Va tuttavia segnalato che l’effettività del precetto disciplinare è limitata da due fattori. Il primo consiste nell’espediente di fissare l’udienza di precisazione delle conclusioni a distanza notevole dalla chiusura dell’istruttoria: benché l’accorgimento equivalga nella sostanza a ritardare il deposito della decisione, la giurisprudenza disciplinare non assimila le due condotte, finendo così per punire i magistrati meno “accorti” e non necessariamente quelli meno laboriosi. Il secondo – più sfumato – limite è dato dalla «soglia di tolleranza» oltre la quale il ritardo assume rilievo disciplinare: benché il D.Lgs. 109/2006, art. 2, comma 1, lett. q) la fissi nel «triplo dei termini previsti dalla legge per il compimento dell’atto» (dunque per le sentenze la tolleranza non dovrebbe eccedere i 90-180 giorni dalla scadenza del termine per il deposito delle memorie di replica) nei fatti l’organo disciplinare tende a non perseguire i ritardi inferiori all’anno – assumendo che questi, pur «gravi», siano facilmente giustificabili.
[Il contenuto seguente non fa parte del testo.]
Definition GasConsumption_zero : GasConsumption :=
  {| value := 0; isInfinite := false |}.

Definition GasConsumption_infinite : GasConsumption :=
  {| value := 0; isInfinite := true |}.

Definition GasConsumption_add (a b : GasConsumption) : GasConsumption :=
  if isInfinite a || isInfinite b then GasConsumption_infinite
  else if bool_decide (u256_max < value a + value b) then GasConsumption_infinite
  else {| value := value a + value b; isInfinite := false |}.

(** ** The state of the inliner's data *)

(** [struct InlinableBlock { span<AssemblyItem const> items; uint64_t pushTagCount; }].
    The span is a window on [m_items], which [optimise] reads but does not
    write before its last statement, so the window is the list of items it
    shows. *)
Record InlinableBlock : Type := mkInlinableBlock {
  items : AssemblyItems;
  pushTagCount : Z
}.

(** ** The collaborators of the pass

    libevmasm/SemanticInformation.h, GasMeter.h and AssemblyItem.h are not
    among the sources: what the pass calls of them is an interface, and every
    definition and theorem below holds for each implementation of it. *)
Class Collaborators : Type := {
  EVMVersion : Type;
  GasMeter : Type;
  (** [SemanticInformation::breaksCSEAnalysisBlock(_item, _msizeImportant)] *)
  breaksCSEAnalysisBlock : AssemblyItem -> bool -> bool;
  (** [GasMeter{std::make_shared<KnownState>(), _evmVersion}] *)
  newGasMeter : EVMVersion -> GasMeter;
  (** [GasMeter::estimateMax(_item, _includeExternalCosts)], which also
      feeds the item to the meter's state *)
  estimateMax : GasMeter -> AssemblyItem -> bool -> GasConsumption * GasMeter;
  (** [AssemblyItem::bytesRequired(_addressLength)] *)
  bytesRequired : AssemblyItem -> Z -> Z;
  (** [GasMeter::dataGas(_length, _inCreation, _evmVersion)] *)
  dataGas : Z -> bool -> EVMVersion -> Z
}.

(** The members of [Inliner] besides [m_items]. *)
Record Inliner `{Collaborators} : Type := mkInliner {
  m_runs : Z;
  m_isCreation : bool;
  m_evmVersion : EVMVersion
}.

(** [_items | ranges::views::slice(from, to)]. *)
Definition slice {A : Type} (from to : nat) (l : list A) : list A :=
  take (to - from)%nat (drop from l).

(** [ranges::views::drop_last(_block, 1)]. *)
Definition drop_last {A : Type} (l : list A) : list A :=
  take (length l - 1)%nat l.

(** The range with [f] applied to its last element: what
    [newItems.back().setJumpType(_)] does to [newItems]. *)
Definition update_back {A : Type} (f : A -> A) (l : list A) : list A :=
  match last l with
  | Some x => drop_last l ++ [f x]
  | None => l
  end.

#[global] Instance AssemblyItem_eq_dec : EqDecision AssemblyItem.
Proof. solve_decision. Defined.

#[global] Instance InlinableBlock_eq_dec : EqDecision InlinableBlock.
Proof. solve_decision. Defined.

(** The variables of [determineInlinableBlocks] that its loop updates. *)
Record ScanState : Type := mkScanState {
  inlinableBlockItems : gmap u256 AssemblyItems;
  numPushTags : gmap u256 Z;
  lastTag : option nat
}.

(** The variables of the loop of [optimise]: the iterator [it], as the items
    from its position to the end of [m_items], the output [newItems] and the
    map [inlinableBlocks], whose counters the loop updates. *)
Record LoopState : Type := mkLoopState {
  it : AssemblyItems;
  newItems : AssemblyItems;
  inlinableBlocks : gmap u256 InlinableBlock
}.

(** ** An implementation of the collaborators to run the pass on

    A stand-in for the collaborators, which are not among the sources: the
    costs are those of the EVM's gas schedule for the items that the call
    and return idioms are made of.  Only the concrete runs at the end of the
    file use it; every theorem of the section below holds for each
    implementation. *)
Module EVM.

Definition breaksCSEAnalysisBlock (_item : AssemblyItem) (_msizeImportant : bool) : bool :=
  match type _item with
  | Operation => bool_decide (instruction _item = JUMP) || bool_decide (instruction _item = JUMPI)
  | Tag => true
  | _ => false
  end.

Definition estimateMax (_meter : unit) (_item : AssemblyItem) (_includeExternalCosts : bool)
  : GasConsumption * unit :=
  (match type _item with
   | Operation =>
       if bool_decide (instruction _item = JUMP) then mkGasConsumption 8 false
       else if bool_decide (instruction _item = JUMPI) then mkGasConsumption 10 false
       else mkGasConsumption 3 false
   | Tag => mkGasConsumption 1 false
   | _ => mkGasConsumption 3 false
   end, tt).

Definition bytesRequired (_item : AssemblyItem) (_addressLength : Z) : Z :=
  match type _item with
  | PushTag => 1 + _addressLength
  | Push => 2
  | _ => 1
  end.

Definition dataGas (_length : Z) (_inCreation : bool) (_evmVersion : unit) : Z :=
  if _inCreation then 16 * _length else 200 * _length.

Definition collaborators : Collaborators :=
  Build_Collaborators unit unit
    breaksCSEAnalysisBlock (fun _ => tt) estimateMax bytesRequired dataGas.

(** An inliner for deployed code that is expected to run [runs] times. *)
Definition inliner (runs : Z) : @Inliner collaborators :=
  @mkInliner collaborators runs false tt.

Definition tag (t : u256) : AssemblyItem := AssemblyItem_of_type Tag t.
Definition pushTag (t : u256) : AssemblyItem := AssemblyItem_of_type PushTag t.
Definition op (i : Instruction) : AssemblyItem := AssemblyItem_of_instruction i.
Definition jump (j : JumpType) : AssemblyItem := setJumpType j (op JUMP).

(** Scenario A of the specification: a block and one call of it. *)
Definition scenarioA : AssemblyItems :=
  [tag 1; op ADD; jump OutOfFunction; pushTag 1; jump IntoFunction]%N.

(** Scenario B: the block of scenario A with a [PushTag] of its own tag. *)
Definition scenarioB : AssemblyItems :=
  [tag 1; pushTag 1; op ADD; jump OutOfFunction; pushTag 1; jump IntoFunction]%N.

(** A program without a jump. *)
Definition straight : AssemblyItems := [tag 1; op ADD; pushTag 1]%N.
Sul giudizio disciplinare di cui al D.Lgs. 109/2006 e, in particolare, sull’illecito da ritardato deposito dei provvedimenti, v. in dottrina Di Amato, Ritardi e responsabilità disciplinare dei magistrati: l’onda della riforma giunge in Cassazione, in Cass. Pen., 2011, 3, 915; Mastroberardino, Dalla Cassazione nuovi principi in tema di ritardi dei magistrati, in Corr. Giur. 2012, 204 e in precedenza, ancora sulla corrispondente disposizione dell’art. 18, R. D. Lgs. 31 maggio 1946, n. 511, Cappelletti, Giudici irresponsabili?, Milano, 1988, 67, ss.; Mele, La responsabilità disciplinare dei magistrati, Milano, 1987, 45 ss.; G. Zagrebelsky, La responsabilità disciplinare dei magistrati: alcuni aspetti generali, in Riv. Dir. Proc., 1975, 418.